=== Section Start ===
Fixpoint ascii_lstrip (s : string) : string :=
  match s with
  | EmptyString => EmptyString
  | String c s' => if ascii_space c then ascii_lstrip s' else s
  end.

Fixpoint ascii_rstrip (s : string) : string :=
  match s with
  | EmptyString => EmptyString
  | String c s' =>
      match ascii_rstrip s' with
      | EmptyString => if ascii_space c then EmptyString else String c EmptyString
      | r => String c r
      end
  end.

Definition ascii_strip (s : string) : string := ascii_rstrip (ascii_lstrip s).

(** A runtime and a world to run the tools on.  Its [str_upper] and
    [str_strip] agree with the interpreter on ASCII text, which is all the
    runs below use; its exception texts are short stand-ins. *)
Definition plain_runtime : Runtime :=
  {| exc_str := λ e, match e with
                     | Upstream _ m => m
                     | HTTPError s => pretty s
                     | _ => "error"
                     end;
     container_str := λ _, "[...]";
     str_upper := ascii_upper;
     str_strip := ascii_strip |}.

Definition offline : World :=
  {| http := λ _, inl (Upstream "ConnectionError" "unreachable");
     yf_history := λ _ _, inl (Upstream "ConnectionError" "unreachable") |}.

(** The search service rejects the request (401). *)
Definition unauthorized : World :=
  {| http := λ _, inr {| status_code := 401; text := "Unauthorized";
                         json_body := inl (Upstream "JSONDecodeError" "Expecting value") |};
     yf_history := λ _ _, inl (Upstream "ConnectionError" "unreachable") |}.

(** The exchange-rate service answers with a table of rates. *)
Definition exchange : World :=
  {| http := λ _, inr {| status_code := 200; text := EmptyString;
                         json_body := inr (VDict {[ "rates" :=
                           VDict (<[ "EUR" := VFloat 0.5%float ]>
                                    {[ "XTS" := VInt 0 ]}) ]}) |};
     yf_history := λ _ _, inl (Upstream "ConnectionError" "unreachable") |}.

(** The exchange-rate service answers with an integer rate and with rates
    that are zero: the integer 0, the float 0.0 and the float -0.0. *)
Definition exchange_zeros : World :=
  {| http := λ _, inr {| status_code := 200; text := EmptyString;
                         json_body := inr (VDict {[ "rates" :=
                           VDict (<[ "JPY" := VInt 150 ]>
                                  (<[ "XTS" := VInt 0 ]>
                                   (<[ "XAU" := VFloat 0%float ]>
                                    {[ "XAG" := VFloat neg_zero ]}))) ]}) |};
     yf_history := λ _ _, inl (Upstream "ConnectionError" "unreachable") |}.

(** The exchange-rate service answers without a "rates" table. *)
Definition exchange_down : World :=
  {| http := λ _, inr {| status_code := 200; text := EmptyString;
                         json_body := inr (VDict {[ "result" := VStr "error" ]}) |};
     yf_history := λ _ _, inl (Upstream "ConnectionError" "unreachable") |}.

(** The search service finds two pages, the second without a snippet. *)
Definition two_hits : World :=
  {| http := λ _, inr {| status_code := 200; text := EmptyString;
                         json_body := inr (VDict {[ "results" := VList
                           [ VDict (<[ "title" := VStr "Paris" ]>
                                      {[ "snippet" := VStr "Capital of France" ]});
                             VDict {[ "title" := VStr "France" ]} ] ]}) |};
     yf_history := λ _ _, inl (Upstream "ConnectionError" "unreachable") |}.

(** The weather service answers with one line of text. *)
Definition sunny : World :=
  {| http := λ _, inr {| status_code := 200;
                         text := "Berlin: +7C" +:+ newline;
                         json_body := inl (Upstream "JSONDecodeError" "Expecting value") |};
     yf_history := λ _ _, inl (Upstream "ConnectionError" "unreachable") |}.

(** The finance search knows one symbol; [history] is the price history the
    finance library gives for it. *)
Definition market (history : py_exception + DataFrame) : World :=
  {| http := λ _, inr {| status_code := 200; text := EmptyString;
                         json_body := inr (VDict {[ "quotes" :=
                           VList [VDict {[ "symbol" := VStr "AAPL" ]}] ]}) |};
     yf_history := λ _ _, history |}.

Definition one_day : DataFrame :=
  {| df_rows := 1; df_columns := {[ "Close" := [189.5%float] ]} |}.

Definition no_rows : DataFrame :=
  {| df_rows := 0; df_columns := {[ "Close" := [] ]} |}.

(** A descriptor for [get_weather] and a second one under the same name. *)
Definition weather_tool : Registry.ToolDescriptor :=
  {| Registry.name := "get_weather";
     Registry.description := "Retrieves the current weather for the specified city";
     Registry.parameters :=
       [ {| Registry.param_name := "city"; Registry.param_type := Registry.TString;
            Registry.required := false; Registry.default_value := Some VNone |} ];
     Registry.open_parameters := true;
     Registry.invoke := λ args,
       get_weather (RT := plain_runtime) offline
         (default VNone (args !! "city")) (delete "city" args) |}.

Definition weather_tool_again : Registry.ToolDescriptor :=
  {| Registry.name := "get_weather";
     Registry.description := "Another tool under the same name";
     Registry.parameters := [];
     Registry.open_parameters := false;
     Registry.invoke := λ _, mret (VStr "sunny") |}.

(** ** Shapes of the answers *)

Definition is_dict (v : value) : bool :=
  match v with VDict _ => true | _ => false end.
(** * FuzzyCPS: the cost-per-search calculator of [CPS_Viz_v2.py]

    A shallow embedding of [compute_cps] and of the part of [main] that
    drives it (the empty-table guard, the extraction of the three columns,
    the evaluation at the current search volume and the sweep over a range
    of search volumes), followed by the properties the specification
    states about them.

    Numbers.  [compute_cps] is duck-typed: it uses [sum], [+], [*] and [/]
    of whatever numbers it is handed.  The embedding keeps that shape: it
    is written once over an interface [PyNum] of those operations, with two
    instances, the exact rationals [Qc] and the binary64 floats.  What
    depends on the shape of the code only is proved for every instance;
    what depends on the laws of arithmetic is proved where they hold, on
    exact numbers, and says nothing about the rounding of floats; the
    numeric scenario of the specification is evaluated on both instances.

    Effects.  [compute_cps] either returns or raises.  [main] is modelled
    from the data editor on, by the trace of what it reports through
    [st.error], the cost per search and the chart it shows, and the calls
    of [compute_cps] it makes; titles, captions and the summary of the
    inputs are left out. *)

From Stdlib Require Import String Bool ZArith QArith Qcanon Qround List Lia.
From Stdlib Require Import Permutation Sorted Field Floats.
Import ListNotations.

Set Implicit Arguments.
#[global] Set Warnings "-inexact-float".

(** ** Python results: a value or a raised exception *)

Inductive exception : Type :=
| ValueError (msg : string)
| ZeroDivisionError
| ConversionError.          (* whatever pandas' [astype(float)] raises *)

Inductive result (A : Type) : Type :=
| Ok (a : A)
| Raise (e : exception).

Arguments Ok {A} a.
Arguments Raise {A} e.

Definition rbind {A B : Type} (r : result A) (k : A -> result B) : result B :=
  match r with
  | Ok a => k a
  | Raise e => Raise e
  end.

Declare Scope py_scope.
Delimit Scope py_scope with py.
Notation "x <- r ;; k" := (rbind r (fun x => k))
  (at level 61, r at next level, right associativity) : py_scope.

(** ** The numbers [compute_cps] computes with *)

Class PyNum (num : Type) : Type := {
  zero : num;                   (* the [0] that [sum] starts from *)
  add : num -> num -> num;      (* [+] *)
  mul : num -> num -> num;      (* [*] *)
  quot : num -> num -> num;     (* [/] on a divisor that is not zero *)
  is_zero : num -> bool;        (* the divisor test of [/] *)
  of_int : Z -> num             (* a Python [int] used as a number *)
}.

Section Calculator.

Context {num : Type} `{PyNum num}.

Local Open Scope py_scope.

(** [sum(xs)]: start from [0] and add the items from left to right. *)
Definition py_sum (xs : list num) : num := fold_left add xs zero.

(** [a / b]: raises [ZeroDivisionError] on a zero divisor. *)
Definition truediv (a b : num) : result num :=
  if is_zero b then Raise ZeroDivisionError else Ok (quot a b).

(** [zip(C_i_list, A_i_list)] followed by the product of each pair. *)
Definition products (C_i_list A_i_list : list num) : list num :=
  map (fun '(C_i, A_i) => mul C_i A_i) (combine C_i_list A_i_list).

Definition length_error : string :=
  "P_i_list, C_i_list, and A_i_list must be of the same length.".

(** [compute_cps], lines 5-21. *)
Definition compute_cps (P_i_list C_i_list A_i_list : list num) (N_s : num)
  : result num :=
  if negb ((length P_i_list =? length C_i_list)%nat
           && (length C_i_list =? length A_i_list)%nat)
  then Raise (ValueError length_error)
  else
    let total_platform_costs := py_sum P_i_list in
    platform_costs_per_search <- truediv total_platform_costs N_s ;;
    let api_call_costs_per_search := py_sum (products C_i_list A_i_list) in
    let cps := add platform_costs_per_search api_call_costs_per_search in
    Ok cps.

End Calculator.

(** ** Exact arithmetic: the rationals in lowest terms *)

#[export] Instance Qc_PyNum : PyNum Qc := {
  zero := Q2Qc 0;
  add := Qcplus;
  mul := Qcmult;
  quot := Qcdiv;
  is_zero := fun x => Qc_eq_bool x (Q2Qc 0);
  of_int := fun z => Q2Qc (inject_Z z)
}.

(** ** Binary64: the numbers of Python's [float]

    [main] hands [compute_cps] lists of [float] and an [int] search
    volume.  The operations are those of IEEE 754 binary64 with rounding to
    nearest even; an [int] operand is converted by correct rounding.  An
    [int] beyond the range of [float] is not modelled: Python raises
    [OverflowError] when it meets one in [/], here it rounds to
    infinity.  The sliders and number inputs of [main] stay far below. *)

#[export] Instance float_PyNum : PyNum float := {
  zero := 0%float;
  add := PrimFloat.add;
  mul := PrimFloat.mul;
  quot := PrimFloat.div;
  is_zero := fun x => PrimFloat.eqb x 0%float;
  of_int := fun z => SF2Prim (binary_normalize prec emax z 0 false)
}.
=== Section End ===
## [Aim of the exercise]
Nothing should appear in the answer except the lines above from the line with "tool under the" through the line with "match v with", both included, written out exactly.

## [Response to the exercise]
     Registry.description := "Another tool under the same name";
     Registry.parameters := [];
     Registry.open_parameters := false;
     Registry.invoke := λ _, mret (VStr "sunny") |}.

(** ** Shapes of the answers *)

Definition is_dict (v : value) : bool :=
  match v with VDict _ => true | _ => false end.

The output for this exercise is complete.